* **Exercise**: Up to and including the line with "point starts with, the", restate the records below word for word, beginning with their first line.

Listed entries: Begin

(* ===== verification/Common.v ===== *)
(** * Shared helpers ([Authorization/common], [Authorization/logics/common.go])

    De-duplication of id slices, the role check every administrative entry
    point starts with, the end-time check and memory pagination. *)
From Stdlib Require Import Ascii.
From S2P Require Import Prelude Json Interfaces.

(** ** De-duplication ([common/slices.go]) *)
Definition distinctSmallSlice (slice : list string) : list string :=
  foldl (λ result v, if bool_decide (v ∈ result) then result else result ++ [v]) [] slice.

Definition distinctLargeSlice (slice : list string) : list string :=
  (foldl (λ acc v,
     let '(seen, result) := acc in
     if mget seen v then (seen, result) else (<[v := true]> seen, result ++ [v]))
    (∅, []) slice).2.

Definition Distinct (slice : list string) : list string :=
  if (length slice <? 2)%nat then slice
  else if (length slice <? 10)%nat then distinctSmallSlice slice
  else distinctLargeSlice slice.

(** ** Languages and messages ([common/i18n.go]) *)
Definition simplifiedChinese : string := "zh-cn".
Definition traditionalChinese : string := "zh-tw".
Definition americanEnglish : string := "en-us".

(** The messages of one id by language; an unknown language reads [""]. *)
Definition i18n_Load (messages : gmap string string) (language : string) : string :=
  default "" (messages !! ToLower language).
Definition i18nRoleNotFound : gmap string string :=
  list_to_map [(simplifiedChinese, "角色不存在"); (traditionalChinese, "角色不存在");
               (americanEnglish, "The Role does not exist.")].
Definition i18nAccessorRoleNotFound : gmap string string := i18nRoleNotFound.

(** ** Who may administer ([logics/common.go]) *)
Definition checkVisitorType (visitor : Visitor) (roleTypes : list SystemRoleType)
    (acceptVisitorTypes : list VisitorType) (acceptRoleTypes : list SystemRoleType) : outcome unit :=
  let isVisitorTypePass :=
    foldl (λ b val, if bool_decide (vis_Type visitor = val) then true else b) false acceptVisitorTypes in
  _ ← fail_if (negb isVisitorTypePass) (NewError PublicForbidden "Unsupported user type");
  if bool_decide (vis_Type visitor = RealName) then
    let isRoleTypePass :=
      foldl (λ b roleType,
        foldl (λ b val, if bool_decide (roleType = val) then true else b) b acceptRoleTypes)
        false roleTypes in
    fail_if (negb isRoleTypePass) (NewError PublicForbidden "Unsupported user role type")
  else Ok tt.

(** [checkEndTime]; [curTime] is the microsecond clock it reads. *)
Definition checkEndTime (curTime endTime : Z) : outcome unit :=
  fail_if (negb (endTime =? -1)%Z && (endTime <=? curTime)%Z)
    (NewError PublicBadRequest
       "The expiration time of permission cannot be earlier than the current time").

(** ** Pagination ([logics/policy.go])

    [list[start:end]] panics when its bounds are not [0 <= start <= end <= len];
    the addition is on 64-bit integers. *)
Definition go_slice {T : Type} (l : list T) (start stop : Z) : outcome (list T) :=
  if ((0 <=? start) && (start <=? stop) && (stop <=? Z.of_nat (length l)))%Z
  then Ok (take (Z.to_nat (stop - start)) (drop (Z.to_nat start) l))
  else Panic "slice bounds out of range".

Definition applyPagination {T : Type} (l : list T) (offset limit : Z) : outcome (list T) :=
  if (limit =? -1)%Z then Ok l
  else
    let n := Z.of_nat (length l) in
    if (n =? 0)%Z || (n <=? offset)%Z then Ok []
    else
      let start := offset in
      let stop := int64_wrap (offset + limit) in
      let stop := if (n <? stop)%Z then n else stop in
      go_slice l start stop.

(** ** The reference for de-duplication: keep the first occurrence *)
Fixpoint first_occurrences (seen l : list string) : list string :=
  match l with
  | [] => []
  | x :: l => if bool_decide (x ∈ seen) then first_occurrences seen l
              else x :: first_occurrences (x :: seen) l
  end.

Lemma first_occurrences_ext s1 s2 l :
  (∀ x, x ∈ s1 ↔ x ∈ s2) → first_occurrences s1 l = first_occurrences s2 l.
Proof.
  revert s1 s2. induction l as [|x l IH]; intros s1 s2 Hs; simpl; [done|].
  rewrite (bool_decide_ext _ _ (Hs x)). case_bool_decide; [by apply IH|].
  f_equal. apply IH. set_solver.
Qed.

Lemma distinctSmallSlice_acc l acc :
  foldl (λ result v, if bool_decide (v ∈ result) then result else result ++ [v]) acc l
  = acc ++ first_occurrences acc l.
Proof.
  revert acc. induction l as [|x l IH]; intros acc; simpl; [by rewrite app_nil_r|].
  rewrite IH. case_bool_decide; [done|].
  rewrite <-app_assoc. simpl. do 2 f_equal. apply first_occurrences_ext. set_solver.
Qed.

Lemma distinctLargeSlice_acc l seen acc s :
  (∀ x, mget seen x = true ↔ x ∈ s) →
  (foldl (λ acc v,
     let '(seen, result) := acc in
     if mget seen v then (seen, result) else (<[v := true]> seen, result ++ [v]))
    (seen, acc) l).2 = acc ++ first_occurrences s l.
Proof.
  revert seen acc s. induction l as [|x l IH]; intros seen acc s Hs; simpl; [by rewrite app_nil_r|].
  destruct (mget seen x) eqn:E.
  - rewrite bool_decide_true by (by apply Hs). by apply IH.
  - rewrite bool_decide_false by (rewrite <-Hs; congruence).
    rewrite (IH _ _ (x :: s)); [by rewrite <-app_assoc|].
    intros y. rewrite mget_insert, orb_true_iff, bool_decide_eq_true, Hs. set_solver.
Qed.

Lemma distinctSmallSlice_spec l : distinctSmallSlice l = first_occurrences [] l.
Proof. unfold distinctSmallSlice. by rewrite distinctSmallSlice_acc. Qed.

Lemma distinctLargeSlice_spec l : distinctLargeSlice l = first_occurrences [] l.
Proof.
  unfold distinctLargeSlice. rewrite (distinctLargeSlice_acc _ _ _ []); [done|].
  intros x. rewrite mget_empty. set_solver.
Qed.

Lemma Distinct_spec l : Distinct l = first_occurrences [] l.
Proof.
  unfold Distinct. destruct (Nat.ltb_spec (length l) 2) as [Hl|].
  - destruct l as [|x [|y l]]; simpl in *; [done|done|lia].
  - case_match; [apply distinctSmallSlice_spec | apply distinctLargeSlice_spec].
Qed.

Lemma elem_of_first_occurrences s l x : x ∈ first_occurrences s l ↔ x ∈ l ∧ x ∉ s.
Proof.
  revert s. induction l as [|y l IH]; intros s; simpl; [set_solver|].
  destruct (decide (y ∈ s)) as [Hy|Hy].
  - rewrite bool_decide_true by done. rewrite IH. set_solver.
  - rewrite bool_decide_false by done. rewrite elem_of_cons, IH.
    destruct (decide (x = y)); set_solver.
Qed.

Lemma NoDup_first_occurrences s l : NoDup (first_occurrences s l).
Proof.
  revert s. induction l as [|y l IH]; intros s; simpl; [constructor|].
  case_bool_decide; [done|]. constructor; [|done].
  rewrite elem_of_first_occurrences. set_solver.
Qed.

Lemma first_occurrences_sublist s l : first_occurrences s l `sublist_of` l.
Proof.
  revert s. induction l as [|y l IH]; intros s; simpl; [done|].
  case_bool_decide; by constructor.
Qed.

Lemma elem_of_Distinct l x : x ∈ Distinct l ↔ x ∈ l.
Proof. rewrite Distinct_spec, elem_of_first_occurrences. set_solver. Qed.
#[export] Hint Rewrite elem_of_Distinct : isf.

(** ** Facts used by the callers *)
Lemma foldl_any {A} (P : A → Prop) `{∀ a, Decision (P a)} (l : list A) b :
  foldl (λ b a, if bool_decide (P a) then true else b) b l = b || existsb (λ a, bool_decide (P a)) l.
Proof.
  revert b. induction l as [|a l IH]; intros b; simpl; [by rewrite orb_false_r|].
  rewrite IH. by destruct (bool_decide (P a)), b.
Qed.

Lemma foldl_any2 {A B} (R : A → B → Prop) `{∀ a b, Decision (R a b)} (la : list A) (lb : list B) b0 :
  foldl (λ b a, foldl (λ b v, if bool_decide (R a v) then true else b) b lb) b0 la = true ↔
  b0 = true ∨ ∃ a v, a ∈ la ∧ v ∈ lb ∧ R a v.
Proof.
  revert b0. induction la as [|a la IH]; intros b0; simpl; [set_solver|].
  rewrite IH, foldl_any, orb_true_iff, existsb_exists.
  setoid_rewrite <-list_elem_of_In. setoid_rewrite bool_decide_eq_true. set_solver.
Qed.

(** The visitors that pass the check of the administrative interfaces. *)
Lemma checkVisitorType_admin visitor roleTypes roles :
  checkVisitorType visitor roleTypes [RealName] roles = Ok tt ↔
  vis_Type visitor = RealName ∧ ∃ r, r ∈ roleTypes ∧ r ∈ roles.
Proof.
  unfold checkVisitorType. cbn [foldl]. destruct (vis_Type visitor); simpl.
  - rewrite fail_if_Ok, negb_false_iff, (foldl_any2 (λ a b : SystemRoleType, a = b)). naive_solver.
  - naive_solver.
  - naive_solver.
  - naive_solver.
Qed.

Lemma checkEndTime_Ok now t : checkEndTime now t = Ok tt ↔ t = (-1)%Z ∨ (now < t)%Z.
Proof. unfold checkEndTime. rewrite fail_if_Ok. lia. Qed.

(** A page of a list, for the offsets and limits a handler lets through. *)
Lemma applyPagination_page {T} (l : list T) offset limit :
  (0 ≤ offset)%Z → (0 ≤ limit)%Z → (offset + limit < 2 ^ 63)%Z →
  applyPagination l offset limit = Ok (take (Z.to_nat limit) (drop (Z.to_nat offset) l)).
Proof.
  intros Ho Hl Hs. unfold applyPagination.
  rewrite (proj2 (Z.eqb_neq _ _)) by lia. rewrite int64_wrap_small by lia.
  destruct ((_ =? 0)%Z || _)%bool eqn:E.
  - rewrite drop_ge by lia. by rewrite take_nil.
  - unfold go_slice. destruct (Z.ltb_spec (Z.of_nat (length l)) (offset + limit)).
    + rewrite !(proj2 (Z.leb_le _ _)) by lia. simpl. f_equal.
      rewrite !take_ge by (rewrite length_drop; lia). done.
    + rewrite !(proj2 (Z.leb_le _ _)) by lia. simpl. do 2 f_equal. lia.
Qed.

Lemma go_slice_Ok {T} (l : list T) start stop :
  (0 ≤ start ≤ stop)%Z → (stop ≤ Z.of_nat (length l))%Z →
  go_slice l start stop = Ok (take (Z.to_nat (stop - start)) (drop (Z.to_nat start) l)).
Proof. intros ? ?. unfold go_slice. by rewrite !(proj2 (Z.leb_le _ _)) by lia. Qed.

Listed entries: End

* **Answer below**:
(* ===== verification/Common.v ===== *)
(** * Shared helpers ([Authorization/common], [Authorization/logics/common.go])

    De-duplication of id slices, the role check every administrative entry
    point starts with, the end-time check and memory pagination. *)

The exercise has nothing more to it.